* Exercise directions: When you reach the line that contains "MessageDelta _ => require OpMessage" in the data below, start reproducing lines exactly, and stop after the line that contains "start_operation self envelope OpCommand".

Exercise input START

(** [CandidateBuildFile::new]. *)
Definition build_file_new `{Sha256} (path : BundlePath) (kind : GeneratedSourceKind) (digest : Sha256Digest)
    (size_bytes : N) (contents : string) : result CandidateBuildError CandidateBuildFile :=
  let actual_size := default u64_max (try_from_len u64_max (String.length contents)) in
  _ ← guard_err (negb (starts_with "generated/" (bp_str path)) || (size_bytes =? 0)%N
                 || negb (size_bytes =? actual_size)%N
                 || bool_decide (digest <> digest_bytes (as_bytes contents))) InvalidSourceIdentity;
  Ok (MkBuildFile path kind digest size_bytes contents).

(** [Deserialize for CandidateBuildFile]. *)
Definition build_file_from_document `{Sha256} (document : CandidateBuildFile) :
    result CandidateBuildError CandidateBuildFile :=
  build_file_new (bf_path document) (bf_kind document) (bf_digest document) (bf_size_bytes document)
    (bf_contents document).

(** ** Build bundles *)

(** [struct CandidateBuildBundle]. *)
Record CandidateBuildBundle := MkBuildBundle {
  bb_schema_version : N;
  bb_candidate_id : CandidateId;
  bb_task_id : TaskId;
  bb_manifest_digest : Sha256Digest;
  bb_source_gate_receipt_digest : Sha256Digest;
  bb_migration_spec_digest : Sha256Digest;
  bb_generation_strategy : GenerationStrategy;
  bb_public_symbol : string;
  bb_target_architecture : string;
  bb_files : list CandidateBuildFile;
}.

(** The [try_fold] with [checked_add] of [usize]. *)
Fixpoint build_total (files : list CandidateBuildFile) (total : N) : option N :=
  match files with
  | [] => Some total
  | file :: files =>
      total ← checked_add u64_max total (N.of_nat (String.length (bf_contents file)));
      build_total files total
  end.

(** The kinds of the files, whose paths differ. *)
Fixpoint build_kinds (files : list CandidateBuildFile) (paths : gset BundlePath) :
    result CandidateBuildError (list GeneratedSourceKind) :=
  match files with
  | [] => Ok []
  | file :: files =>
      _ ← guard_err (bool_decide (bf_path file ∈ paths)) BuildDuplicatePath;
      kinds ← build_kinds files ({[bf_path file]} ∪ paths);
      Ok (bf_kind file :: kinds)
  end.

(** [CandidateBuildBundle::from_parts]. *)
Definition build_from_parts (candidate_id : CandidateId) (task_id : TaskId)
    (manifest_digest source_gate_receipt_digest migration_spec_digest : Sha256Digest)
    (generation_strategy : GenerationStrategy) (public_symbol target_architecture : string)
    (files : list CandidateBuildFile) : result CandidateBuildError CandidateBuildBundle :=
  _ ← guard_err (trim_is_empty public_symbol || trim_is_empty target_architecture) IncompleteContext;
  _ ← guard_err (match build_total files 0 with
                 | Some bytes => (MAX_BUILD_SOURCE_BYTES <? bytes)%N
                 | None => true
                 end) SourceBoundExceeded;
  kinds ← build_kinds files ∅;
  _ ← guard_err (existsb (fun required => negb (bool_decide (required ∈ kinds))) GeneratedSourceKind_ALL)
        BuildMissingSourceCategory;
  Ok (MkBuildBundle CANDIDATE_BUILD_BUNDLE_SCHEMA_V1 candidate_id task_id manifest_digest source_gate_receipt_digest
        migration_spec_digest generation_strategy public_symbol target_architecture files).

(** [Deserialize for CandidateBuildBundle]; [None] is an unknown schema. *)
Definition build_bundle_from_document `{Sha256} (document : CandidateBuildBundle) :
    result (option CandidateBuildError) CandidateBuildBundle :=
  files ← map_err Some (mapM build_file_from_document (bb_files document));
  _ ← guard_err (negb (bb_schema_version document =? CANDIDATE_BUILD_BUNDLE_SCHEMA_V1)%N) None;
  map_err Some
    (build_from_parts (bb_candidate_id document) (bb_task_id document) (bb_manifest_digest document)
       (bb_source_gate_receipt_digest document) (bb_migration_spec_digest document) (bb_generation_strategy document)
       (bb_public_symbol document) (bb_target_architecture document) files).

(** ** Worker facts *)

(** [struct AscendBuildEnvironment]. *)
Record AscendBuildEnvironment := MkBuildEnvironment {
  be_architecture : string;
  be_cann_version : string;
  be_driver_version : string;
  be_firmware_version : string;
}.

(** [AscendBuildEnvironment::is_complete]. *)
Definition environment_is_complete (self : AscendBuildEnvironment) : bool :=
  forallb (fun value => negb (trim_is_empty value))
    [be_architecture self; be_cann_version self; be_driver_version self; be_firmware_version self].

(** [struct AscendBuildTerminal]. *)
Record AscendBuildTerminal := MkBuildTerminal {
  bt_assignment_id : AssignmentId;
  bt_attempt_id : AttemptId;
  bt_outcome : AttemptOutcome;
  bt_exit_code : option Z;
  bt_elapsed_ms : N;
  bt_detail : string;
  bt_build_completed : bool;
  bt_environment : AscendBuildEnvironment;
  bt_worker_receipt : option ArtifactDescriptor;
  bt_stdout : option ArtifactDescriptor;
  bt_stderr : option ArtifactDescriptor;
}.

(** [enum AscendBuildAttemptObservation] and [enum AscendBuildAttemptError]. *)
Inductive AscendBuildAttemptObservation :=
| BuildPending (diagnostic_digest : Sha256Digest)
| BuildFinished (terminal : AscendBuildTerminal).

Inductive AscendBuildAttemptError :=
| BuildUnavailable (detail : string)
| BuildRejected (detail : string)
| BuildIntegrity (detail : string).

(** ** The receipt of the gate *)

(** [struct AscendBuildReceipt]. *)
Record AscendBuildReceipt := MkBuildReceipt {
  br_schema_version : N;
  br_gate_revision : string;
  br_candidate_id : CandidateId;
  br_manifest_digest : Sha256Digest;
  br_source_gate_receipt_digest : Sha256Digest;
  br_assignment : AssignmentContract;
  br_passed : bool;
  br_outcome : AttemptOutcome;
  br_exit_code : option Z;
  br_elapsed_ms : N;
  br_detail : string;
  br_environment : AscendBuildEnvironment;
  br_worker_receipt : option ArtifactDescriptor;
  br_stdout : option ArtifactDescriptor;
  br_stderr : option ArtifactDescriptor;
}.

(** [AscendBuildReceipt::new]. *)
Definition build_receipt_new (bundle : CandidateBuildBundle) (assignment : AssignmentContract)
    (terminal : AscendBuildTerminal) : result CandidateBuildError AscendBuildReceipt :=
  _ ← guard_err (bool_decide (ac_assignment_id assignment <> bt_assignment_id terminal)
                 || bool_decide (ac_attempt_id assignment <> bt_attempt_id terminal)
                 || bool_decide (ac_candidate_id assignment <> bb_candidate_id bundle)
                 || bool_decide (ac_task_id assignment <> bb_task_id bundle)) AttemptIdentityMismatch;
  _ ← guard_err (negb (environment_is_complete (bt_environment terminal))
                 || bool_decide (be_architecture (bt_environment terminal) <> bb_target_architecture bundle))
        IncompleteEnvironment;
  let passed := bool_decide (bt_outcome terminal = OutcomeSucceeded) && bool_decide (bt_exit_code terminal = Some 0%Z)
                && bt_build_completed terminal in
  Ok (MkBuildReceipt ASCEND_BUILD_RECEIPT_SCHEMA_V1 ASCEND_BUILD_GATE_REVISION_V1 (bb_candidate_id bundle)
        (bb_manifest_digest bundle) (bb_source_gate_receipt_digest bundle) assignment passed (bt_outcome terminal)
        (bt_exit_code terminal) (bt_elapsed_ms terminal) (bt_detail terminal) (bt_environment terminal)
        (bt_worker_receipt terminal) (bt_stdout terminal) (bt_stderr terminal)).

(** [Deserialize for AscendBuildReceipt]. *)
Definition build_receipt_from_document (document : AscendBuildReceipt) : option AscendBuildReceipt :=
  if negb (br_schema_version document =? ASCEND_BUILD_RECEIPT_SCHEMA_V1)%N
     || negb (bool_decide (br_gate_revision document = ASCEND_BUILD_GATE_REVISION_V1))
     || bool_decide (ac_candidate_id (br_assignment document) <> br_candidate_id document)
     || negb (environment_is_complete (br_environment document))
     || br_passed document
        && negb (bool_decide (br_outcome document = OutcomeSucceeded) && bool_decide (br_exit_code document = Some 0%Z))
  then None else Some document.
(* ===== verification/RunEvents.v ===== *)
(** * Interaction events of a run

    [src/crates/alloyport-events/src]: the event vocabulary and the
    sequencer ([lib.rs]), the streaming check of a run ([reducer.rs]) and
    the plain-text rendering ([rendering.rs]).  JSON values that an event
    carries are a type parameter [V]. *)

From Stdlib Require Import Ascii.
From stdpp Require Import base strings pretty gmap list sorting.
From S2P Require Import Prelude.

(** ** Vocabulary *)

Definition SCHEMA_VERSION : N := 1.

Record Producer := MkProducer { pr_component : string; pr_instance : string }.

Inductive Authority := Narrative | Reported | Observed | Verified.
Inductive Visibility := User | Diagnostic.
Inductive MessageRole := RoleAssistant | RoleUser | RoleSystem.
Inductive OutputStream := Stdout | Stderr.
Inductive FileChangeKind := Added | Modified | Deleted | Renamed | Binary.

Record FileChange := MkFileChange {
  fc_path : string;
  fc_kind : FileChangeKind;
  fc_additions : option N;
  fc_deletions : option N;
  fc_before_digest : option string;
  fc_after_digest : option string;
}.

Record ArtifactRef := MkArtifactRef {
  ar_digest : string;
  ar_media_type : string;
  ar_size_bytes : N;
  ar_reference : string;
}.

(** [enum Event]. *)
Inductive Event (V : Type) :=
| RunStarted (task : string)
| TurnStarted (turn : N)
| TurnCompleted (turn : N) (outcome : string)
| TurnFailed (turn : N) (error : string)
| RunCompleted (result : string)
| RunFailed (error : string)
| MessageStarted (role : MessageRole)
| MessageDelta (text : string)
| MessageCompleted
| PlanUpdated (entries : V)
| ToolStarted (name : string) (arguments : V)
| ToolCompleted (name output : string)
| ToolFailed (name error : string) (output : option string)
| CommandStarted (command : string) (cwd : option string) (execution_site : string)
    (description : option string)
| CommandOutput (stream : OutputStream) (byte_offset : N) (text : string)
    (display_sanitized : bool)
| CommandCompleted (exit_code : Z) (elapsed_ms : N) (timed_out : bool)
    (output_artifact : option ArtifactRef)
| WorkspaceDelta (changes : list FileChange) (diff commit : option string)
| ApprovalRequested (action reason risk : string)
| ApprovalResolved (decision : string)
| GateStarted (gate : string)
| GateCompleted (gate : string) (passed : bool) (evidence : list ArtifactRef)
| ArtifactProduced (artifact : ArtifactRef)
| Warning (message : string)
| EError (message : string).
Arguments RunStarted {V}. Arguments TurnStarted {V}. Arguments TurnCompleted {V}.
Arguments TurnFailed {V}. Arguments RunCompleted {V}. Arguments RunFailed {V}.
Arguments MessageStarted {V}. Arguments MessageDelta {V}. Arguments MessageCompleted {V}.
Arguments PlanUpdated {V}. Arguments ToolStarted {V}. Arguments ToolCompleted {V}.
Arguments ToolFailed {V}. Arguments CommandStarted {V}. Arguments CommandOutput {V}.
Arguments CommandCompleted {V}. Arguments WorkspaceDelta {V}. Arguments ApprovalRequested {V}.
Arguments ApprovalResolved {V}. Arguments GateStarted {V}. Arguments GateCompleted {V}.
Arguments ArtifactProduced {V}. Arguments Warning {V}. Arguments EError {V}.

Record ProducerEvent (V : Type) := MkFrame {
  pe_schema_version : N;
  pe_run_id : string;
  pe_task_id : option string;
  pe_turn_id : option string;
  pe_operation_id : option string;
  pe_parent_operation_id : option string;
  pe_producer_sequence : option N;
  pe_emitted_at_unix_ms : N;
  pe_producer : Producer;
  pe_authority : Authority;
  pe_visibility : Visibility;
  pe_event : Event V;
}.
Arguments MkFrame {V}. Arguments pe_schema_version {V}. Arguments pe_run_id {V}.
Arguments pe_task_id {V}. Arguments pe_turn_id {V}. Arguments pe_operation_id {V}.
Arguments pe_parent_operation_id {V}. Arguments pe_producer_sequence {V}.
Arguments pe_emitted_at_unix_ms {V}. Arguments pe_producer {V}. Arguments pe_authority {V}.
Arguments pe_visibility {V}. Arguments pe_event {V}.

Record EventEnvelope (V : Type) := MkEnvelope {
  ev_schema_version : N;
  ev_event_id : string;
  ev_run_id : string;
  ev_task_id : option string;
  ev_turn_id : option string;
  ev_operation_id : option string;
  ev_parent_operation_id : option string;
  ev_producer_sequence : option N;
  ev_sequence : N;
  ev_emitted_at_unix_ms : N;
  ev_producer : Producer;
  ev_authority : Authority;
  ev_visibility : Visibility;
  ev_event : Event V;
}.
Arguments MkEnvelope {V}. Arguments ev_schema_version {V}. Arguments ev_event_id {V}.
Arguments ev_run_id {V}. Arguments ev_task_id {V}. Arguments ev_turn_id {V}.
Arguments ev_operation_id {V}. Arguments ev_parent_operation_id {V}.
Arguments ev_producer_sequence {V}. Arguments ev_sequence {V}.
Arguments ev_emitted_at_unix_ms {V}. Arguments ev_producer {V}. Arguments ev_authority {V}.
Arguments ev_visibility {V}. Arguments ev_event {V}.

(** [ProducerEvent::new]; the clock is the caller's. *)
Definition producer_event_new {V} (now : N) (run_id : string) (producer : Producer)
    (event : Event V) : ProducerEvent V :=
  MkFrame SCHEMA_VERSION run_id None None None None None now producer Observed User event.

(** ** The sequencer *)

Record EventSequencer := MkSequencer { sq_run_id : string; sq_next_sequence : N }.

Inductive ProtocolError :=
| PUnsupportedSchema (version : N)
| PRunMismatch (expected actual : string).

(** [EventSequencer::new]. *)
Definition sequencer_new (run_id : string) : EventSequencer := MkSequencer run_id 1.

(** [format!("{sequence:020}")]. *)
Definition pad20 (n : N) : string :=
  let digits := pretty n in
  String.concat "" (replicate (20 - String.length digits) "0") +:+ digits.

(** [EventSequencer::ingest]. *)
Definition sequencer_ingest {V} (self : EventSequencer) (frame : ProducerEvent V)
    : EventSequencer * result ProtocolError (EventEnvelope V) :=
  if negb (pe_schema_version frame =? SCHEMA_VERSION)%N then
    (self, Err (PUnsupportedSchema (pe_schema_version frame)))
  else if negb (String.eqb (pe_run_id frame) (sq_run_id self)) then
    (self, Err (PRunMismatch (sq_run_id self) (pe_run_id frame)))
  else
    let sequence := sq_next_sequence self in
    (MkSequencer (sq_run_id self) (saturating_add u64_max sequence 1),
     Ok (MkEnvelope SCHEMA_VERSION (sq_run_id self +:+ ":" +:+ pad20 sequence) (sq_run_id self)
           (pe_task_id frame) (pe_turn_id frame) (pe_operation_id frame)
           (pe_parent_operation_id frame) (pe_producer_sequence frame) sequence
           (pe_emitted_at_unix_ms frame) (pe_producer frame) (pe_authority frame)
           (pe_visibility frame) (pe_event frame))).

(** ** The reducer *)

Inductive OperationKind := OpMessage | OpTool | OpCommand | OpApproval | OpGate.

#[export] Instance OperationKind_eq_dec : EqDecision OperationKind.
Proof. solve_decision. Defined.

(** [struct RunReducer]. *)
Record RunReducer := MkReducer {
  rr_run_id : option string;
  rr_next_sequence : N;
  rr_started : bool;
  rr_terminal : bool;
  rr_active_operations : gmap string OperationKind;
}.

Inductive ReduceError :=
| UnsupportedSchema (version : N)
| UnexpectedSequence (expected actual : N)
| RunMismatch
| InvalidRunStart
| RunNotStarted
| EventAfterTerminal
| MissingOperationId
| DuplicateOperation (id : string)
| OperationNotActive (id : string)
| OperationsStillActive (ids : list string).

(** [RunReducer::new]. *)
Definition reducer_new : RunReducer := MkReducer None 1 false false ∅.

Definition with_run_id (self : RunReducer) v : RunReducer :=
  MkReducer v (rr_next_sequence self) (rr_started self) (rr_terminal self)
    (rr_active_operations self).
Definition with_next_sequence (self : RunReducer) v : RunReducer :=
  MkReducer (rr_run_id self) v (rr_started self) (rr_terminal self) (rr_active_operations self).
Definition with_started (self : RunReducer) v : RunReducer :=
  MkReducer (rr_run_id self) (rr_next_sequence self) v (rr_terminal self)
    (rr_active_operations self).
Definition with_terminal (self : RunReducer) v : RunReducer :=
  MkReducer (rr_run_id self) (rr_next_sequence self) (rr_started self) v
    (rr_active_operations self).
Definition with_active (self : RunReducer) v : RunReducer :=
  MkReducer (rr_run_id self) (rr_next_sequence self) (rr_started self) (rr_terminal self) v.

(** [Self::operation_id]. *)
Definition operation_id {V} (envelope : EventEnvelope V) : result ReduceError string :=
  ok_or (ev_operation_id envelope) MissingOperationId.

(** The keys of a [BTreeMap], in order. *)
Definition sorted_keys (m : gmap string OperationKind) : list string :=
  merge_sort (fun a b => Is_true (String.leb a b)) (fst <$> map_to_list m).

(** [start_operation]: the new kind replaces the old one even when the
    event is refused. *)
Definition start_operation {V} (self : RunReducer) (envelope : EventEnvelope V)
    (kind : OperationKind) : RunReducer * result ReduceError unit :=
  match operation_id envelope with
  | Err e => (self, Err e)
  | Ok id =>
      let old := rr_active_operations self !! id in
      let self := with_active self (<[id := kind]> (rr_active_operations self)) in
      (self, match old with Some _ => Err (DuplicateOperation id) | None => Ok tt end)
  end.

(** [require_operation]. *)
Definition require_operation {V} (self : RunReducer) (envelope : EventEnvelope V)
    (expected : OperationKind) : result ReduceError unit :=
  id ← operation_id envelope;
  match rr_active_operations self !! id with
  | Some actual => guard_err (bool_decide (actual <> expected)) (OperationNotActive id)
  | None => Err (OperationNotActive id)
  end.

(** [finish_operation]. *)
Definition finish_operation {V} (self : RunReducer) (envelope : EventEnvelope V)
    (expected : OperationKind) : RunReducer * result ReduceError unit :=
  match (_ ← require_operation self envelope expected; operation_id envelope) with
  | Err e => (self, Err e)
  | Ok id => (with_active self (delete id (rr_active_operations self)), Ok tt)
  end.

(** The match on the event in [RunReducer::apply]. *)
Definition apply_event {V} (self : RunReducer) (envelope : EventEnvelope V)
    : RunReducer * result ReduceError unit :=
  let require kind := (self, require_operation self envelope kind) in
  match ev_event envelope with
  | RunStarted _ =>
      if rr_started self || negb (ev_sequence envelope =? 1)%N then (self, Err InvalidRunStart)
      else (with_started self true, Ok tt)
  | RunCompleted _ | RunFailed _ =>
      if negb (rr_started self) then (self, Err RunNotStarted)
      else if negb (bool_decide (rr_active_operations self = ∅)) then
        (self, Err (OperationsStillActive (sorted_keys (rr_active_operations self))))
      else (with_terminal self true, Ok tt)
  | MessageStarted _ => start_operation self envelope OpMessage
  | MessageDelta _ => require OpMessage
  | MessageCompleted => finish_operation self envelope OpMessage
  | ToolStarted _ _ => start_operation self envelope OpTool
  | ToolCompleted _ _ | ToolFailed _ _ _ => finish_operation self envelope OpTool
  | CommandStarted _ _ _ _ => start_operation self envelope OpCommand
  | CommandOutput _ _ _ _ => require OpCommand
  | CommandCompleted _ _ _ _ => finish_operation self envelope OpCommand
  | ApprovalRequested _ _ _ => start_operation self envelope OpApproval
  | ApprovalResolved _ => finish_operation self envelope OpApproval
  | GateStarted _ => start_operation self envelope OpGate
  | GateCompleted _ _ _ => finish_operation self envelope OpGate
  | TurnStarted _ | TurnCompleted _ _ | TurnFailed _ _ | PlanUpdated _ | WorkspaceDelta _ _ _
  | ArtifactProduced _ | Warning _ | EError _ => (self, Ok tt)
  end.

Exercise input END

* Response:
  | MessageDelta _ => require OpMessage
  | MessageCompleted => finish_operation self envelope OpMessage
  | ToolStarted _ _ => start_operation self envelope OpTool
  | ToolCompleted _ _ | ToolFailed _ _ _ => finish_operation self envelope OpTool
  | CommandStarted _ _ _ _ => start_operation self envelope OpCommand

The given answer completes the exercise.